(Task): What lines in the following entries hold the word "intros"? Copy each one.

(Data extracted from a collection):

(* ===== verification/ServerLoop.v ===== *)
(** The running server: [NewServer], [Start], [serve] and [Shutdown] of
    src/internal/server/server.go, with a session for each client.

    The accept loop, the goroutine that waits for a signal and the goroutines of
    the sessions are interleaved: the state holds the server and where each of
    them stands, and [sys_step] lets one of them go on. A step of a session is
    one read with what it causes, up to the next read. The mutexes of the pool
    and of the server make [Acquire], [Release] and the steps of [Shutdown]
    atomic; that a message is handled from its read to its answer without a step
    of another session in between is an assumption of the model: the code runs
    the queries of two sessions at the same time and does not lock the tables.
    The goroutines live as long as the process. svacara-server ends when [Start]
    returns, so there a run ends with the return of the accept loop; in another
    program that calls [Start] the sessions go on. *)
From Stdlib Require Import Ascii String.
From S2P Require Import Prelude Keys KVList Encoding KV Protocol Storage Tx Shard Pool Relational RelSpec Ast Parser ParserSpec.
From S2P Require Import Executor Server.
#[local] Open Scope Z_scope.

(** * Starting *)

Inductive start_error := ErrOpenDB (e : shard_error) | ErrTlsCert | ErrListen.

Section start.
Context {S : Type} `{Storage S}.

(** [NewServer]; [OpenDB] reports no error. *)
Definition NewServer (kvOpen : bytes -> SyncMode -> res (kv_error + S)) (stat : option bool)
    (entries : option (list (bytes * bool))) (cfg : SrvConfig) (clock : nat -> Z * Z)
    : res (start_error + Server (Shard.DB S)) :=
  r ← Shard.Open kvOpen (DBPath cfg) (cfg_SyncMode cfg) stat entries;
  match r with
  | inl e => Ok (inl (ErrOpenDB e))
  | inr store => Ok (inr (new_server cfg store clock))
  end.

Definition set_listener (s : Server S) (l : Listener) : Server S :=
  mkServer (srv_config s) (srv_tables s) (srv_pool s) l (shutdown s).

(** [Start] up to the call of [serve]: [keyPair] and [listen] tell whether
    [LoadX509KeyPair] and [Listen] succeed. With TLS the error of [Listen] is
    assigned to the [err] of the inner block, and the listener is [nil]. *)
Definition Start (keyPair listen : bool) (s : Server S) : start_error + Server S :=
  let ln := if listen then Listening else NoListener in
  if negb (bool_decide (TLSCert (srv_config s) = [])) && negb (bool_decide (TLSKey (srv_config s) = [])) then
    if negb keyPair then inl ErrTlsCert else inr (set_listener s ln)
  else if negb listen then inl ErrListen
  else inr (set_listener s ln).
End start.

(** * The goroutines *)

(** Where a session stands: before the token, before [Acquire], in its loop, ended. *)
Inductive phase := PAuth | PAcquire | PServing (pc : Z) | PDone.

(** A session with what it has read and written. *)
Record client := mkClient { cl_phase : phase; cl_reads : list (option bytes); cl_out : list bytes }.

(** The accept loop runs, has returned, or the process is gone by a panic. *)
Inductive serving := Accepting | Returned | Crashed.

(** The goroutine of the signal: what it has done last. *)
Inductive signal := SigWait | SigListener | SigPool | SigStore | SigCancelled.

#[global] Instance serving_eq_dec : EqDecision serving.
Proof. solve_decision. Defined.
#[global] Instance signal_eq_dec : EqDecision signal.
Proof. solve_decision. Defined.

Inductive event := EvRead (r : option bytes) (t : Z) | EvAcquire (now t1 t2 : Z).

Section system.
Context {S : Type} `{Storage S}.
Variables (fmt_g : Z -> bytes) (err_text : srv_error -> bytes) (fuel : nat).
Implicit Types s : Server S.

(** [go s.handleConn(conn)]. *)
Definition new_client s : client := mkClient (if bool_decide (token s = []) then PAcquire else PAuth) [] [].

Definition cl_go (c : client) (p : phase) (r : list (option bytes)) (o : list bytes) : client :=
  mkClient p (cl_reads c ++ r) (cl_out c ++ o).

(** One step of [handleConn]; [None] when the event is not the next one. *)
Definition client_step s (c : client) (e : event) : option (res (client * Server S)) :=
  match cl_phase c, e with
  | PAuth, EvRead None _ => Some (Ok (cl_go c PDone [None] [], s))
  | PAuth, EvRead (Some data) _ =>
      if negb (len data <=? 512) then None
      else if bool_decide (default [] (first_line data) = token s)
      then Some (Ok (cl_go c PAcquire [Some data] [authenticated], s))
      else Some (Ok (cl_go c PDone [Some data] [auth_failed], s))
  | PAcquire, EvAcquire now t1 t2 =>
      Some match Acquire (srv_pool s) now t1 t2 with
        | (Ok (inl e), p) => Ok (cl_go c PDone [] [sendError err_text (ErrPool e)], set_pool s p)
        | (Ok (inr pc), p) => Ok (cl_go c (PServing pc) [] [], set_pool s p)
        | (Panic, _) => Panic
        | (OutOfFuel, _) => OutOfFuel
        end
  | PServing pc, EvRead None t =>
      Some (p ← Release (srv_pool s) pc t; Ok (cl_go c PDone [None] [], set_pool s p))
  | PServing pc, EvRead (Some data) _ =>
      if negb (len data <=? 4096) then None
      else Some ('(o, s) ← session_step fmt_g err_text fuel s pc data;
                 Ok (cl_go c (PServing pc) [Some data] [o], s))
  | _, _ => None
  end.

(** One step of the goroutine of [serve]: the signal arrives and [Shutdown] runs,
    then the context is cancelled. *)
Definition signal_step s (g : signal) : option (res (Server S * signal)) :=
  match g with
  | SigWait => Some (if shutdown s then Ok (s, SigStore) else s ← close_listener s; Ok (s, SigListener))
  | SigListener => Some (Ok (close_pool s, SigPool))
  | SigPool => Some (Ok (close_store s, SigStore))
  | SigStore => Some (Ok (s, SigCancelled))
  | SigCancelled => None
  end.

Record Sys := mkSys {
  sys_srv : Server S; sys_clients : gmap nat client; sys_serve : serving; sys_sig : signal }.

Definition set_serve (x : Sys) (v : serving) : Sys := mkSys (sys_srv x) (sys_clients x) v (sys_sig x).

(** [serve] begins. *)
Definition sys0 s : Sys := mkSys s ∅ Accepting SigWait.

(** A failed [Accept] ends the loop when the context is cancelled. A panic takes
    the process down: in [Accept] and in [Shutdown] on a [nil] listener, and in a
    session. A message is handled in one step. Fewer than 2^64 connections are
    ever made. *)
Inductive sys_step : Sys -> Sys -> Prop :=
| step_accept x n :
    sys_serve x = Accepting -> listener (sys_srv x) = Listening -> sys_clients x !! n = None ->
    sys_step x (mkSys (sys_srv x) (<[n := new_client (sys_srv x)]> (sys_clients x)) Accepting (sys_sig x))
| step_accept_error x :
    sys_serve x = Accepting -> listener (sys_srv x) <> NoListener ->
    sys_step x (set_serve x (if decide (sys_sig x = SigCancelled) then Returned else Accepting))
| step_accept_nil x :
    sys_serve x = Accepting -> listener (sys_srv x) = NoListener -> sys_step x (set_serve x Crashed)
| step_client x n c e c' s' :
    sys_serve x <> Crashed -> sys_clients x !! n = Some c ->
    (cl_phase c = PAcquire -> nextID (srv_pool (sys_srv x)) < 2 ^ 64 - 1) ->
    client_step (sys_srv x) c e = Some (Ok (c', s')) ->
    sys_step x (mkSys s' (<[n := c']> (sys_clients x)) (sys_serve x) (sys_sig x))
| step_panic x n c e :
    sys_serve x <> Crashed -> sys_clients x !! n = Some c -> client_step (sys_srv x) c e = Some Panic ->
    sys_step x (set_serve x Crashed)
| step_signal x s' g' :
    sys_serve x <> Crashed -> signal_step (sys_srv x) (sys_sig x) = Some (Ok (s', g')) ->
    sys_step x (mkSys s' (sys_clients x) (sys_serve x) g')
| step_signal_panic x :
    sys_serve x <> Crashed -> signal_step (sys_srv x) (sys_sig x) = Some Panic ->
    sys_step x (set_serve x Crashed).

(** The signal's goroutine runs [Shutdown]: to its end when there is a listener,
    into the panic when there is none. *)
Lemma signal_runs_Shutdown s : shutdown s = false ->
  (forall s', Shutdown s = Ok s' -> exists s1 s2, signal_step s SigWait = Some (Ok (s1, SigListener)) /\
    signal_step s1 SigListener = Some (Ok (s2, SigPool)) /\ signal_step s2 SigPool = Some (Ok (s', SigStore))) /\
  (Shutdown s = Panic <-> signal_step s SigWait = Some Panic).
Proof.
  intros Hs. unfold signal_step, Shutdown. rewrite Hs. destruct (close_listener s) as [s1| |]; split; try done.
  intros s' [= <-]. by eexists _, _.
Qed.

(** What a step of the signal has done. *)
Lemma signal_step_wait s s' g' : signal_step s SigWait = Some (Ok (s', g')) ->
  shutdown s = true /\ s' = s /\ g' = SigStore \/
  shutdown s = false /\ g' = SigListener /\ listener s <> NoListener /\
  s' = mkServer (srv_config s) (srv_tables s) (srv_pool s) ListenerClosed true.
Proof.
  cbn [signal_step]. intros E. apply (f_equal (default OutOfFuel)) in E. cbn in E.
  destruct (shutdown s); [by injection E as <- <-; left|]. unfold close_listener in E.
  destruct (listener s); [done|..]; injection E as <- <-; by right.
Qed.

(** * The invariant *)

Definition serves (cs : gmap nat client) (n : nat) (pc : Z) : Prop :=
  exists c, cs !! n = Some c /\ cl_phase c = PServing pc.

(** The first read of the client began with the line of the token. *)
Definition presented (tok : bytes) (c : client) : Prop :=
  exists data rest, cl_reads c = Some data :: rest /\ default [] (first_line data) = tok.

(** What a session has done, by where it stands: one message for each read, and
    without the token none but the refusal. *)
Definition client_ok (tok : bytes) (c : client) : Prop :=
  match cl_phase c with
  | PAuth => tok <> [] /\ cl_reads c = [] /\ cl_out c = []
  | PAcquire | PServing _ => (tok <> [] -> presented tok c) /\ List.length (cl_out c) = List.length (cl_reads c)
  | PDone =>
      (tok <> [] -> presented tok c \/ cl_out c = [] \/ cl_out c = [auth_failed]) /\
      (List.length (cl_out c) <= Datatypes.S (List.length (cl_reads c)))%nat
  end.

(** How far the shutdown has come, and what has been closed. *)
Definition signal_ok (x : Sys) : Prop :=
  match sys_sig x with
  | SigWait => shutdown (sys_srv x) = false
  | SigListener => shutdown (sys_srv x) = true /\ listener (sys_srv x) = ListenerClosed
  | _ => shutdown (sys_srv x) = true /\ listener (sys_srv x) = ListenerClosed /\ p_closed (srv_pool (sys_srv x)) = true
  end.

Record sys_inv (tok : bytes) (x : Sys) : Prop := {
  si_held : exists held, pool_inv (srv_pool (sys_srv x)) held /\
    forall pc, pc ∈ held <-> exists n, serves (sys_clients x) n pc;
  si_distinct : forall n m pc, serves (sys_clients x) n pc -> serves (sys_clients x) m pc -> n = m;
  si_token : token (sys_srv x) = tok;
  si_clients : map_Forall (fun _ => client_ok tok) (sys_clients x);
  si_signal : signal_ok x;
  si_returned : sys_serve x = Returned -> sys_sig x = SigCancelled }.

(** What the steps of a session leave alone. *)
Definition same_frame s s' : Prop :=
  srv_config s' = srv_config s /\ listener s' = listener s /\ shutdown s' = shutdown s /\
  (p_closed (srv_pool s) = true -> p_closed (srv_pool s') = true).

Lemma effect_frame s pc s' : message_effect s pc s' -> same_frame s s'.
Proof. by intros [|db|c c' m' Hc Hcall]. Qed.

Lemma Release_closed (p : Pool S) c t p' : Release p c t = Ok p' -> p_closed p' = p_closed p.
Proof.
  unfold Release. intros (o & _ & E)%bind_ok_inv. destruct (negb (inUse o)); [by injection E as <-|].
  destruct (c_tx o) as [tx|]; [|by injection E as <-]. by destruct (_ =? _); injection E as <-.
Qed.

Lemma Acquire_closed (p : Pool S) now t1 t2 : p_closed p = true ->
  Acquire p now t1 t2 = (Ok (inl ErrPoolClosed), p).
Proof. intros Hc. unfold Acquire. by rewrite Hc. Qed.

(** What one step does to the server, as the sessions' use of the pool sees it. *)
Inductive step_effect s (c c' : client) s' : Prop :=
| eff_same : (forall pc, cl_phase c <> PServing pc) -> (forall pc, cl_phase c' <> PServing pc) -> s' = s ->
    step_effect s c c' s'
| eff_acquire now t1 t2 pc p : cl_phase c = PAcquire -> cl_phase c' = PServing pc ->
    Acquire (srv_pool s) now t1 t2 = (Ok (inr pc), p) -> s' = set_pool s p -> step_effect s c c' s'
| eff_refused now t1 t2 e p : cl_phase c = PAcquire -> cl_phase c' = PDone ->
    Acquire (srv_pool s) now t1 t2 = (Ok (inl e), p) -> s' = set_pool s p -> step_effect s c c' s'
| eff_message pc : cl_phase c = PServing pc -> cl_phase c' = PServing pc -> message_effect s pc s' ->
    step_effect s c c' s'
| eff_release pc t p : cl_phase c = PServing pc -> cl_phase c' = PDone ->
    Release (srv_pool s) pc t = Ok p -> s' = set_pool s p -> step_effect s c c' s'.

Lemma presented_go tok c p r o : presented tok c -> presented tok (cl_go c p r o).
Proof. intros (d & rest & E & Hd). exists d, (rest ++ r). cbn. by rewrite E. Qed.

(Expected output):
  intros Hs. unfold signal_step, Shutdown. rewrite Hs. destruct (close_listener s) as [s1| |]; split; try done.
  intros s' [= <-]. by eexists _, _.
  cbn [signal_step]. intros E. apply (f_equal (default OutOfFuel)) in E. cbn in E.
Proof. by intros [|db|c c' m' Hc Hcall]. Qed.
  unfold Release. intros (o & _ & E)%bind_ok_inv. destruct (negb (inUse o)); [by injection E as <-|].
Proof. intros Hc. unfold Acquire. by rewrite Hc. Qed.
Proof. intros (d & rest & E & Hd). exists d, (rest ++ r). cbn. by rewrite E. Qed.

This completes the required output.